[PROMPT]: From the first line to the last, write out the records below exactly as they appear.
Top of DATA PROVIDED
(** C1. In every run of [ProcessPrompt], against any provider, client and
    cache: if the response of iteration [N = k + 1] has no invocation,
    then [N <= 5], no further call of the provider is made and the call
    returns, without error, the text of that response with
    ["iterations"] equal to [N]; and if every response has at least one
    invocation, the provider is called exactly 5 times and the call
    returns, without error, the fixed advisory message with
    ["iterations"] equal to 5. *)
Theorem C1_loop_termination_and_ceiling (lib : GoLib)
    (svc : OrchestrationService) {W : Type} (h : Handler W)
    (request : models.ChatRequest.t) (st : W) :
  let run := interp h (ProcessPrompt lib svc request) st in
  (forall (k : nat) (aiResponse : ai.Response.t),
     chatAnswers run.2 !! k = Some (Ok aiResponse) ->
     ai.Response.ToolCalls aiResponse = [] ->
     (S k <= MaxToolIterations)%nat /\
     length (chatAnswers run.2) = S k /\
     exists r, run.1.1 = Ok r /\
       models.ChatResponse.Response r = ai.Response.Content aiResponse /\
       models.ChatResponse.Metadata r !! "iterations"
         = Some (models.MInt (Z.of_nat (S k))))
  /\ (Forall (fun a => exists aiResponse,
                a = Ok aiResponse /\ ai.Response.ToolCalls aiResponse <> [])
             (chatAnswers run.2) ->
      length (chatAnswers run.2) = 5%nat /\
      exists r, run.1.1 = Ok r /\
        models.ChatResponse.Response r = maxIterationsMessage /\
        models.ChatResponse.Metadata r !! "iterations"
          = Some (models.MInt 5) /\
        models.ChatResponse.Metadata r !! "max_reached"
          = Some (models.MBool true)).
Proof.
  intros run. pose proof (ProcessPrompt_run lib svc h request st) as Hrun.
  fold run in Hrun. split.
  - intros k aiResponse Hk Hno.
    destruct (run_done_at _ _ _ _ _ _ _ _ _ Hrun k aiResponse Hk Hno)
      as (Hlt & Hlen & t' & provider & stats & Hres).
    split; [exact Hlt|]. split; [exact Hlen|].
    eexists. split; [exact Hres|]. split; [reflexivity|].
    rewrite iterations_done. do 2 f_equal.
  - intros Hall.
    destruct (run_max_reached _ _ _ _ _ _ _ _ _ Hrun Hall)
      as (Hlen & t' & provider & stats & Hres).
    split; [exact Hlen|].
    eexists. split; [exact Hres|]. split; [reflexivity|].
    split; [apply iterations_max|apply max_reached_max].
Qed.

Section RunResults.

Context (lib : GoLib) (svc : OrchestrationService).

Lemma cache_hits_done aiResponse iteration t provider stats :
  models.ChatResponse.Metadata
    (doneChatResponse svc aiResponse iteration t provider stats)
    !! "cache_hits" = Some (models.MInt (cacheHits t)).
Proof. reflexivity. Qed.

Lemma cache_misses_done aiResponse iteration t provider stats :
  models.ChatResponse.Metadata
    (doneChatResponse svc aiResponse iteration t provider stats)
    !! "cache_misses" = Some (models.MInt (cacheMisses t)).
Proof. reflexivity. Qed.
(** * docsExtractor: a shallow embedding of [index.js] and [chatGPT.js]

    The program fetches web pages, converts them to markdown, has a remote
    chat-completion service restructure the markdown, writes both versions
    to disk and emits a run report.  This development embeds the two source
    files as Rocq functions over an explicit world state and an explicit
    environment of platform services, and proves properties of the run. *)

From Stdlib Require Import ZArith List Ascii String Lia Bool.
From Stdlib Require Import DecimalString.
From Stdlib Require Import Floats.SpecFloat.
From stdpp Require Import gmap strings.

Open Scope string_scope.

(** ** JavaScript numbers

    A JS number is an IEEE 754 binary64 value.  [spec_float] with
    [prec = 53] and [emax = 1024] is the Standard Library's executable
    specification of that format (round to nearest, ties to even). *)

Module Number.

Definition prec : Z := 53.
Definition emax : Z := 1024.

Definition number := spec_float.

(** An integer literal or a string length as a number. *)
Definition of_Z (z : Z) : number := binary_normalize prec emax z 0 false.

Definition sub : number -> number -> number := SFsub prec emax.
Definition mul : number -> number -> number := SFmul prec emax.
Definition div : number -> number -> number := SFdiv prec emax.

Definition is_finite (x : number) : bool :=
  match x with
  | S754_zero _ | S754_finite _ _ _ => true
  | S754_infinity _ | S754_nan => false
  end.

(** Zero or of positive sign (or not a number). *)
Definition non_negative (x : number) : bool :=
  match x with
  | S754_zero s | S754_infinity s | S754_finite s _ _ => negb s
  | S754_nan => true
  end.

(** [round_half_up m e k] is the integer [n] for which [n / 10^k] is
    closest to [m * 2^e]; of two equally close ones, the larger.  This is
    step 9.a of Number.prototype.toFixed, computed on the exact value of
    the double. *)
Definition round_half_up (m : positive) (e : Z) (k : nat) : Z :=
  let y := (Z.pos m * 10 ^ Z.of_nat k)%Z in
  if (0 <=? e)%Z then (y * 2 ^ e)%Z
  else ((2 * y + 2 ^ (- e)) / (2 * 2 ^ (- e)))%Z.

Definition digits (n : Z) : string :=
  NilZero.string_of_uint (N.to_uint (Z.to_N n)).

Fixpoint zeros (k : nat) : string :=
  match k with
  | O => ""
  | S k' => String "0" (zeros k')
  end.

(** Steps 9.b to 9.d: pad [n]'s digits to at least [f + 1] characters and
    put the decimal point before the last [f]. *)
Definition fixed_digits (n : Z) (f : nat) : string :=
  let m := digits n in
  match f with
  | O => m
  | _ =>
      let m := zeros (S f - String.length m) +:+ m in
      let k := String.length m in
      substring 0 (k - f) m +:+ "." +:+ substring (k - f) f m
  end.

Definition ten_pow_21 : Z := (10 ^ 21)%Z.

(** [x >= 10^21] for a positive finite [m * 2^e]. *)
Definition ge_ten_pow_21 (m : positive) (e : Z) : bool :=
  if (0 <=? e)%Z then (ten_pow_21 <=? Z.pos m * 2 ^ e)%Z
  else (ten_pow_21 * 2 ^ (- e) <=? Z.pos m)%Z.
Bottom of DATA PROVIDED
[EXPECTED OUTPUT]:
(** C1. In every run of [ProcessPrompt], against any provider, client and
    cache: if the response of iteration [N = k + 1] has no invocation,
    then [N <= 5], no further call of the provider is made and the call
    returns, without error, the text of that response with
    ["iterations"] equal to [N]; and if every response has at least one
    invocation, the provider is called exactly 5 times and the call
    returns, without error, the fixed advisory message with
    ["iterations"] equal to 5. *)
Theorem C1_loop_termination_and_ceiling (lib : GoLib)
    (svc : OrchestrationService) {W : Type} (h : Handler W)
    (request : models.ChatRequest.t) (st : W) :
  let run := interp h (ProcessPrompt lib svc request) st in
  (forall (k : nat) (aiResponse : ai.Response.t),
     chatAnswers run.2 !! k = Some (Ok aiResponse) ->
     ai.Response.ToolCalls aiResponse = [] ->
     (S k <= MaxToolIterations)%nat /\
     length (chatAnswers run.2) = S k /\
     exists r, run.1.1 = Ok r /\
       models.ChatResponse.Response r = ai.Response.Content aiResponse /\
       models.ChatResponse.Metadata r !! "iterations"
         = Some (models.MInt (Z.of_nat (S k))))
  /\ (Forall (fun a => exists aiResponse,
                a = Ok aiResponse /\ ai.Response.ToolCalls aiResponse <> [])
             (chatAnswers run.2) ->
      length (chatAnswers run.2) = 5%nat /\
      exists r, run.1.1 = Ok r /\
        models.ChatResponse.Response r = maxIterationsMessage /\
        models.ChatResponse.Metadata r !! "iterations"
          = Some (models.MInt 5) /\
        models.ChatResponse.Metadata r !! "max_reached"
          = Some (models.MBool true)).
Proof.
  intros run. pose proof (ProcessPrompt_run lib svc h request st) as Hrun.
  fold run in Hrun. split.
  - intros k aiResponse Hk Hno.
    destruct (run_done_at _ _ _ _ _ _ _ _ _ Hrun k aiResponse Hk Hno)
      as (Hlt & Hlen & t' & provider & stats & Hres).
    split; [exact Hlt|]. split; [exact Hlen|].
    eexists. split; [exact Hres|]. split; [reflexivity|].
    rewrite iterations_done. do 2 f_equal.
  - intros Hall.
    destruct (run_max_reached _ _ _ _ _ _ _ _ _ Hrun Hall)
      as (Hlen & t' & provider & stats & Hres).
    split; [exact Hlen|].
    eexists. split; [exact Hres|]. split; [reflexivity|].
    split; [apply iterations_max|apply max_reached_max].
Qed.

Section RunResults.

Context (lib : GoLib) (svc : OrchestrationService).

Lemma cache_hits_done aiResponse iteration t provider stats :
  models.ChatResponse.Metadata
    (doneChatResponse svc aiResponse iteration t provider stats)
    !! "cache_hits" = Some (models.MInt (cacheHits t)).
Proof. reflexivity. Qed.

Lemma cache_misses_done aiResponse iteration t provider stats :
  models.ChatResponse.Metadata
    (doneChatResponse svc aiResponse iteration t provider stats)
    !! "cache_misses" = Some (models.MInt (cacheMisses t)).
Proof. reflexivity. Qed.
(** * docsExtractor: a shallow embedding of [index.js] and [chatGPT.js]

    The program fetches web pages, converts them to markdown, has a remote
    chat-completion service restructure the markdown, writes both versions
    to disk and emits a run report.  This development embeds the two source
    files as Rocq functions over an explicit world state and an explicit
    environment of platform services, and proves properties of the run. *)

From Stdlib Require Import ZArith List Ascii String Lia Bool.
From Stdlib Require Import DecimalString.
From Stdlib Require Import Floats.SpecFloat.
From stdpp Require Import gmap strings.

Open Scope string_scope.

(** ** JavaScript numbers

    A JS number is an IEEE 754 binary64 value.  [spec_float] with
    [prec = 53] and [emax = 1024] is the Standard Library's executable
    specification of that format (round to nearest, ties to even). *)

Module Number.

Definition prec : Z := 53.
Definition emax : Z := 1024.

Definition number := spec_float.

(** An integer literal or a string length as a number. *)
Definition of_Z (z : Z) : number := binary_normalize prec emax z 0 false.

Definition sub : number -> number -> number := SFsub prec emax.
Definition mul : number -> number -> number := SFmul prec emax.
Definition div : number -> number -> number := SFdiv prec emax.

Definition is_finite (x : number) : bool :=
  match x with
  | S754_zero _ | S754_finite _ _ _ => true
  | S754_infinity _ | S754_nan => false
  end.

(** Zero or of positive sign (or not a number). *)
Definition non_negative (x : number) : bool :=
  match x with
  | S754_zero s | S754_infinity s | S754_finite s _ _ => negb s
  | S754_nan => true
  end.

(** [round_half_up m e k] is the integer [n] for which [n / 10^k] is
    closest to [m * 2^e]; of two equally close ones, the larger.  This is
    step 9.a of Number.prototype.toFixed, computed on the exact value of
    the double. *)
Definition round_half_up (m : positive) (e : Z) (k : nat) : Z :=
  let y := (Z.pos m * 10 ^ Z.of_nat k)%Z in
  if (0 <=? e)%Z then (y * 2 ^ e)%Z
  else ((2 * y + 2 ^ (- e)) / (2 * 2 ^ (- e)))%Z.

Definition digits (n : Z) : string :=
  NilZero.string_of_uint (N.to_uint (Z.to_N n)).

Fixpoint zeros (k : nat) : string :=
  match k with
  | O => ""
  | S k' => String "0" (zeros k')
  end.

(** Steps 9.b to 9.d: pad [n]'s digits to at least [f + 1] characters and
    put the decimal point before the last [f]. *)
Definition fixed_digits (n : Z) (f : nat) : string :=
  let m := digits n in
  match f with
  | O => m
  | _ =>
      let m := zeros (S f - String.length m) +:+ m in
      let k := String.length m in
      substring 0 (k - f) m +:+ "." +:+ substring (k - f) f m
  end.

Definition ten_pow_21 : Z := (10 ^ 21)%Z.

(** [x >= 10^21] for a positive finite [m * 2^e]. *)
Definition ge_ten_pow_21 (m : positive) (e : Z) : bool :=
  if (0 <=? e)%Z then (ten_pow_21 <=? Z.pos m * 2 ^ e)%Z
  else (ten_pow_21 * 2 ^ (- e) <=? Z.pos m)%Z.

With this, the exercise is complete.